## [EXTRACTED INFORMATION]
(** ** Control messages *)

Definition begin_on_leg (leg_id hop_num : nat) (message : AnyRelayMsg) (cmd_checker : AnyCmdChecker) :
    R (res ProtoError (SendRelayCell * Z)) :=
  in_tunnel (on_leg (Internal "Circuit leg does not exist") leg_id (begin_stream hop_num message cmd_checker)).

Definition control_begin_stream (hop : TargetHop) (message : AnyRelayMsg) (cmd_checker : AnyCmdChecker)
    (done : nat) : R (option RCmd) :=
  r ← gets id;
  l ← lift (map_err ReactorErr (resolve_target_hop hop r));
  match l with
  | None => _ ← reply done (Err (Internal "Could not resolve hop")); mret None
  | Some hop_location =>
      match resolve_hop_location hop_location r with
      | None => _ ← reply done (Err (Internal "Could not resolve hop")); mret None
      | Some (leg_id, hop_num) =>
          match leg leg_id (rx_circuits r) with
          | None => _ ← reply done (Err (Internal "Circuit leg does not exist")); mret None
          | Some _ =>
              cell ← begin_on_leg leg_id hop_num message cmd_checker;
              mret (Some (RBeginStream cell hop_location leg_id done))
          end
      end
  end.

Definition control_sendme (stream_id : Z) (hop : HopLocation) : R (option RCmd) :=
  r ← gets id;
  match resolve_hop_location hop r with
  | None => rerr (Internal "Could not send a stream-level SENDME to a join point on a tunnel without a join point")
  | Some (leg_id, hop_num) =>
      match set_uses_stream_sendme leg_id hop_num (rx_circuits r) with
      | None | Some false => mret None
      | Some true =>
          mret (Some (RSend leg_id
            (mkSend (Some hop_num) false (mkOuter (Some stream_id) (ASendme (mkSendme None)))) None))
      end
  end.

(** The next draw of random bytes. *)
Definition rx_draw : R (nat → list Z) := λ r,
  let sh := rx_shared r in
  (set_tunnel (rx_circuits r, mkShared (sh_streams sh) (sh_last_seq_delivered sh) (sh_history sh)
     (sh_handlers sh) (sh_rng sh) (S (sh_draws sh))) r, Ok (sh_rng sh (sh_draws sh))).

(** The answer to the user is the extender's to give, and is not recorded. *)
Definition control_extend (req : X) (done : nat) : R (option RCmd) :=
  r ← gets id;
  match cs_legs (rx_circuits r) with
  | [c] =>
      rng ← rx_draw;
      '(extender, cell) ← lift (map_err ReactorErr (extend_begin req rng c));
      _ ← set_meta_handler extender;
      mret (Some (RSend (ci_unique_id c) cell None))
  | _ => _ ← reply done (Err (Internal "cannot extend multipath tunnel")); mret None
  end.

Definition control_handle_msg (msg : Control) : R (option RCmd) :=
  match msg with
  | CtlCreate _ done =>
      r ← gets id;
      match cs_legs (rx_circuits r) with
      | [c] =>
          _ ← lift (debug_assert (has_hops c));
          _ ← reply done (Err (Internal "cannot create first hop twice")); mret None
      | _ => _ ← reply done (Err (Internal "cannot create first hop on multipath tunnel")); mret None
      end
  | CtlExtend req done => control_extend req done
  | CtlBeginStream hop message cmd_checker done => control_begin_stream hop message cmd_checker done
  | CtlClosePendingStream hop stream_id message done =>
      mret (Some (RCloseStream hop stream_id message ExplicitEnd (Some done)))
  | CtlFlowCtrlUpdate FlowSendme stream_id hop => control_sendme stream_id hop
  | CtlFlowCtrlUpdate (FlowXon rate) stream_id hop => mret (Some (RMaybeSendXon rate stream_id hop))
  | CtlSendMsg hop msg sender =>
      r ← gets id;
      l ← lift (map_err ReactorErr (target_hop_to_hopnum_id hop r));
      match l with
      | None => _ ← reply sender (Err (Internal "Unknown hop")); mret None
      | Some (leg_id, hop_num) =>
          mret (Some (RSend leg_id (mkSend (Some hop_num) false (mkOuter None msg)) (Some sender)))
      end
  | CtlSendMsgAndInstallHandler msg handler sender =>
      mret (Some (RSendMsgAndInstallHandler msg handler sender))
  | CtlFirstHopClockSkew answer => mret (Some (RFirstHopClockSkew answer))
  | CtlLinkCircuits circuits answer => mret (Some (RLink circuits answer))
  end.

## [EXERCISE INSTRUCTIONS]
Copy every line from the records that holds the string "AnyRelayMsg".

## [THE ANSWER]
Definition begin_on_leg (leg_id hop_num : nat) (message : AnyRelayMsg) (cmd_checker : AnyCmdChecker) :
Definition control_begin_stream (hop : TargetHop) (message : AnyRelayMsg) (cmd_checker : AnyCmdChecker)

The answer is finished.